Records to use:
<<<<
Definition save (db : Table) (self : Alias) (kw : kwargs)
    : Table * outcome Alias :=
  if truthy (objects_filter [alias_eq (alias self); target_eq (target self);
                             start_eq (start self)] db)
  then model_save db self kw
  else
    match end_ self with
    | Some self_end =>
        let aliases_overlapping_start :=
          count (objects_filter [alias_eq (alias self); target_eq (target self);
                                 start__gte (start self); start__lt self_end] db) in
        let aliases_overlapping_end :=
          count (objects_filter [alias_eq (alias self); target_eq (target self);
                                 end__gte (start self); end__lt self_end] db) in
        let overlapping_present :=
          (0 <? aliases_overlapping_start)%nat
          || (0 <? aliases_overlapping_end)%nat in
        if overlapping_present
        then (db, Raise (ValueError overlap_msg))
        else model_save db self kw
    | None =>
        let aliases_overlapping_start :=
          count (objects_filter [alias_eq (alias self); target_eq (target self);
                                 start__gte (start self)] db) in
        let overlapping_present := (0 <? aliases_overlapping_start)%nat in
        if overlapping_present
        then (db, Raise (ValueError overlap_msg))
        else model_save db self kw
    end.

(** [Alias.objects.create]: build the instance from the given fields and
    save it with [force_insert=True]. *)
Definition objects_create (db : Table) (a t : string) (s : datetime)
    (e : option datetime) : Table * outcome Alias :=
  save db (mkAlias None a t s e) (mkKwargs true None).

(** ** [Alias.__str__]

    [now k] is what the [k]-th call of [timezone.now()] in the method body
    returns (the calls are numbered in the order the body places them).
    The result [Ok None] is the method falling off its end. *)

Definition not_yet_msg : string := "Alias is not active yet".
Definition no_longer_msg : string := "Alias is no longer active".

Definition __str__ (self : Alias) (now : nat -> datetime)
    : outcome (option string) :=
  let otherwise : outcome (option string) :=
    if now 2%nat <? start self then Raise (ValueError not_yet_msg)
    else match end_ self with
         | None => Raise TypeError
         | Some e =>
             if e <=? now 3%nat then Raise (ValueError no_longer_msg)
             else Ok None
         end in
  if (start self <=? now 0%nat)
     && match end_ self with None => true | Some _ => false end
  then Ok (Some (target self))
  else if start self <=? now 1%nat then
    match end_ self with
    | None => Raise TypeError
    | Some e => if now 1%nat <? e then Ok (Some (target self)) else otherwise
    end
  else otherwise.

(** The method read at one instant [t]. *)
Definition str_at (self : Alias) (t : datetime) : outcome (option string) :=
  __str__ self (fun _ => t).

(** ** [get_aliases] *)

Section GetAliases.

(** [datetime.strptime(text, format)]; [None] stands for its [ValueError]. *)
Variable strptime : string -> string -> option datetime.

Definition strptime_msg : string := "time data does not match format".

Definition parse_start (start : pyval) : outcome datetime :=
  match start with
  | PyStr s =>
      match strptime s "%Y-%m-%d %H:%M:%S.%f" with
      | Some from_ => Ok from_
      | None => Raise (ValueError strptime_msg)
      end
  | PyDatetime d => Ok d
  | _ => Raise (ValueError "'start' should be either datetime or str")
  end.

Definition parse_end (end' : pyval) : outcome datetime :=
  match end' with
  | PyStr s =>
      match strptime s "%Y-%m-%d %H:%M:%S:%f" with
      | Some to => Ok to
      | None => Raise (ValueError strptime_msg)
      end
  | PyDatetime d => Ok d
  | _ => Raise (ValueError "'end' should be either datetime or str or None")
  end.

(** The loop of the branch [end is not None]. *)
Fixpoint bounded_loop (from_ to : datetime) (query_set : list Row)
    (aliases : list string) : outcome (list string) :=
  match query_set with
  | [] => Ok aliases
  | a :: rest =>
      if from_ <=? r_start a then
        match r_end a with
        | None => Raise TypeError
        | Some e =>
            if e <=? to
            then bounded_loop from_ to rest (aliases ++ [r_alias a])
            else bounded_loop from_ to rest aliases
        end
      else bounded_loop from_ to rest aliases
  end.

(** The loop of the branch [end is None]. *)
Fixpoint open_loop (from_ : datetime) (query_set : list Row)
    (aliases : list string) : list string :=
  match query_set with
  | [] => aliases
  | a :: rest =>
      if from_ <=? r_start a
      then open_loop from_ rest (aliases ++ [r_alias a])
      else open_loop from_ rest aliases
  end.

Definition get_aliases (db : Table) (target : string) (start end' : pyval)
    : outcome (list string) :=
  match parse_start start with
  | Raise e => Raise e
  | Ok from_ =>
      let query_set := objects_filter [target_eq target] db in
      match end' with
      | PyNone => Ok (open_loop from_ query_set [])
      | _ =>
          match parse_end end' with
          | Raise e => Raise e
          | Ok to => bounded_loop from_ to query_set []
          end
      end
  end.

End GetAliases.

(** ** [alias_replace]

    The function mutates the instance it is given, so its result carries
    the instance as the caller sees it afterwards besides the table. *)

Definition alias_replace (db : Table) (existing_alias : Alias)
    (replace_at : datetime) (new_alias_value : string)
    : Table * Alias * outcome string :=
  let existing_alias := set_end existing_alias (Some replace_at) in
  match save db existing_alias (mkKwargs false (Some ["end"])) with
  | (db1, Raise e) => (db1, existing_alias, Raise e)
  | (db1, Ok existing_alias) =>
      match objects_create db1 new_alias_value (target existing_alias)
                           replace_at None with
      | (db2, Raise e) => (db2, existing_alias, Raise e)
      | (db2, Ok _) =>
          match objects_get [alias_eq new_alias_value] db2 with
          | Raise e => (db2, existing_alias, Raise e)
          | Ok found => (db2, existing_alias, Ok (alias found))
          end
      end
  end.

(** ** Interval predicates, as the specification words them

    An interval is [[s, e)], and a [None] end stands for +infinity. *)

Definition lt_end (t : datetime) (e : option datetime) : bool :=
  match e with None => true | Some e => t <? e end.

(** [[s1,e1)] and [[s2,e2)] overlap iff [s1 < e2] and [s2 < e1]. *)
Definition overlaps (s1 : datetime) (e1 : option datetime)
    (s2 : datetime) (e2 : option datetime) : bool :=
  lt_end s1 e2 && lt_end s2 e1.

(** [contains(t)]: [s <= t < e]. *)
Definition contains (s : datetime) (e : option datetime) (t : datetime) : bool :=
  (s <=? t) && lt_end t e.

(** [contains_range(a, b)]: [a >= s] and ([e] is None or [b <= e]). *)
Definition contains_range (s : datetime) (e : option datetime)
    (a b : datetime) : bool :=
  (s <=? a) && match e with None => true | Some e => b <=? e end.

(** The row is a record of the key [(a, t)]. *)
Definition same_key (a t : string) (r : Row) : bool :=
  String.eqb (r_alias r) a && String.eqb (r_target r) t.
>>>>
Exercise aim: What is needed is a word-for-word copy of all the records above.

Response area:
Definition save (db : Table) (self : Alias) (kw : kwargs)
    : Table * outcome Alias :=
  if truthy (objects_filter [alias_eq (alias self); target_eq (target self);
                             start_eq (start self)] db)
  then model_save db self kw
  else
    match end_ self with
    | Some self_end =>
        let aliases_overlapping_start :=
          count (objects_filter [alias_eq (alias self); target_eq (target self);
                                 start__gte (start self); start__lt self_end] db) in
        let aliases_overlapping_end :=
          count (objects_filter [alias_eq (alias self); target_eq (target self);
                                 end__gte (start self); end__lt self_end] db) in
        let overlapping_present :=
          (0 <? aliases_overlapping_start)%nat
          || (0 <? aliases_overlapping_end)%nat in
        if overlapping_present
        then (db, Raise (ValueError overlap_msg))
        else model_save db self kw
    | None =>
        let aliases_overlapping_start :=
          count (objects_filter [alias_eq (alias self); target_eq (target self);
                                 start__gte (start self)] db) in
        let overlapping_present := (0 <? aliases_overlapping_start)%nat in
        if overlapping_present
        then (db, Raise (ValueError overlap_msg))
        else model_save db self kw
    end.

(** [Alias.objects.create]: build the instance from the given fields and
    save it with [force_insert=True]. *)
Definition objects_create (db : Table) (a t : string) (s : datetime)
    (e : option datetime) : Table * outcome Alias :=
  save db (mkAlias None a t s e) (mkKwargs true None).

(** ** [Alias.__str__]

    [now k] is what the [k]-th call of [timezone.now()] in the method body
    returns (the calls are numbered in the order the body places them).
    The result [Ok None] is the method falling off its end. *)

Definition not_yet_msg : string := "Alias is not active yet".
Definition no_longer_msg : string := "Alias is no longer active".

Definition __str__ (self : Alias) (now : nat -> datetime)
    : outcome (option string) :=
  let otherwise : outcome (option string) :=
    if now 2%nat <? start self then Raise (ValueError not_yet_msg)
    else match end_ self with
         | None => Raise TypeError
         | Some e =>
             if e <=? now 3%nat then Raise (ValueError no_longer_msg)
             else Ok None
         end in
  if (start self <=? now 0%nat)
     && match end_ self with None => true | Some _ => false end
  then Ok (Some (target self))
  else if start self <=? now 1%nat then
    match end_ self with
    | None => Raise TypeError
    | Some e => if now 1%nat <? e then Ok (Some (target self)) else otherwise
    end
  else otherwise.

(** The method read at one instant [t]. *)
Definition str_at (self : Alias) (t : datetime) : outcome (option string) :=
  __str__ self (fun _ => t).

(** ** [get_aliases] *)

Section GetAliases.

(** [datetime.strptime(text, format)]; [None] stands for its [ValueError]. *)
Variable strptime : string -> string -> option datetime.

Definition strptime_msg : string := "time data does not match format".

Definition parse_start (start : pyval) : outcome datetime :=
  match start with
  | PyStr s =>
      match strptime s "%Y-%m-%d %H:%M:%S.%f" with
      | Some from_ => Ok from_
      | None => Raise (ValueError strptime_msg)
      end
  | PyDatetime d => Ok d
  | _ => Raise (ValueError "'start' should be either datetime or str")
  end.

Definition parse_end (end' : pyval) : outcome datetime :=
  match end' with
  | PyStr s =>
      match strptime s "%Y-%m-%d %H:%M:%S:%f" with
      | Some to => Ok to
      | None => Raise (ValueError strptime_msg)
      end
  | PyDatetime d => Ok d
  | _ => Raise (ValueError "'end' should be either datetime or str or None")
  end.

(** The loop of the branch [end is not None]. *)
Fixpoint bounded_loop (from_ to : datetime) (query_set : list Row)
    (aliases : list string) : outcome (list string) :=
  match query_set with
  | [] => Ok aliases
  | a :: rest =>
      if from_ <=? r_start a then
        match r_end a with
        | None => Raise TypeError
        | Some e =>
            if e <=? to
            then bounded_loop from_ to rest (aliases ++ [r_alias a])
            else bounded_loop from_ to rest aliases
        end
      else bounded_loop from_ to rest aliases
  end.

(** The loop of the branch [end is None]. *)
Fixpoint open_loop (from_ : datetime) (query_set : list Row)
    (aliases : list string) : list string :=
  match query_set with
  | [] => aliases
  | a :: rest =>
      if from_ <=? r_start a
      then open_loop from_ rest (aliases ++ [r_alias a])
      else open_loop from_ rest aliases
  end.

Definition get_aliases (db : Table) (target : string) (start end' : pyval)
    : outcome (list string) :=
  match parse_start start with
  | Raise e => Raise e
  | Ok from_ =>
      let query_set := objects_filter [target_eq target] db in
      match end' with
      | PyNone => Ok (open_loop from_ query_set [])
      | _ =>
          match parse_end end' with
          | Raise e => Raise e
          | Ok to => bounded_loop from_ to query_set []
          end
      end
  end.

End GetAliases.

(** ** [alias_replace]

    The function mutates the instance it is given, so its result carries
    the instance as the caller sees it afterwards besides the table. *)

Definition alias_replace (db : Table) (existing_alias : Alias)
    (replace_at : datetime) (new_alias_value : string)
    : Table * Alias * outcome string :=
  let existing_alias := set_end existing_alias (Some replace_at) in
  match save db existing_alias (mkKwargs false (Some ["end"])) with
  | (db1, Raise e) => (db1, existing_alias, Raise e)
  | (db1, Ok existing_alias) =>
      match objects_create db1 new_alias_value (target existing_alias)
                           replace_at None with
      | (db2, Raise e) => (db2, existing_alias, Raise e)
      | (db2, Ok _) =>
          match objects_get [alias_eq new_alias_value] db2 with
          | Raise e => (db2, existing_alias, Raise e)
          | Ok found => (db2, existing_alias, Ok (alias found))
          end
      end
  end.

(** ** Interval predicates, as the specification words them

    An interval is [[s, e)], and a [None] end stands for +infinity. *)

Definition lt_end (t : datetime) (e : option datetime) : bool :=
  match e with None => true | Some e => t <? e end.

(** [[s1,e1)] and [[s2,e2)] overlap iff [s1 < e2] and [s2 < e1]. *)
Definition overlaps (s1 : datetime) (e1 : option datetime)
    (s2 : datetime) (e2 : option datetime) : bool :=
  lt_end s1 e2 && lt_end s2 e1.

(** [contains(t)]: [s <= t < e]. *)
Definition contains (s : datetime) (e : option datetime) (t : datetime) : bool :=
  (s <=? t) && lt_end t e.

(** [contains_range(a, b)]: [a >= s] and ([e] is None or [b <= e]). *)
Definition contains_range (s : datetime) (e : option datetime)
    (a b : datetime) : bool :=
  (s <=? a) && match e with None => true | Some e => b <=? e end.

(** The row is a record of the key [(a, t)]. *)
Definition same_key (a t : string) (r : Row) : bool :=
  String.eqb (r_alias r) a && String.eqb (r_target r) t.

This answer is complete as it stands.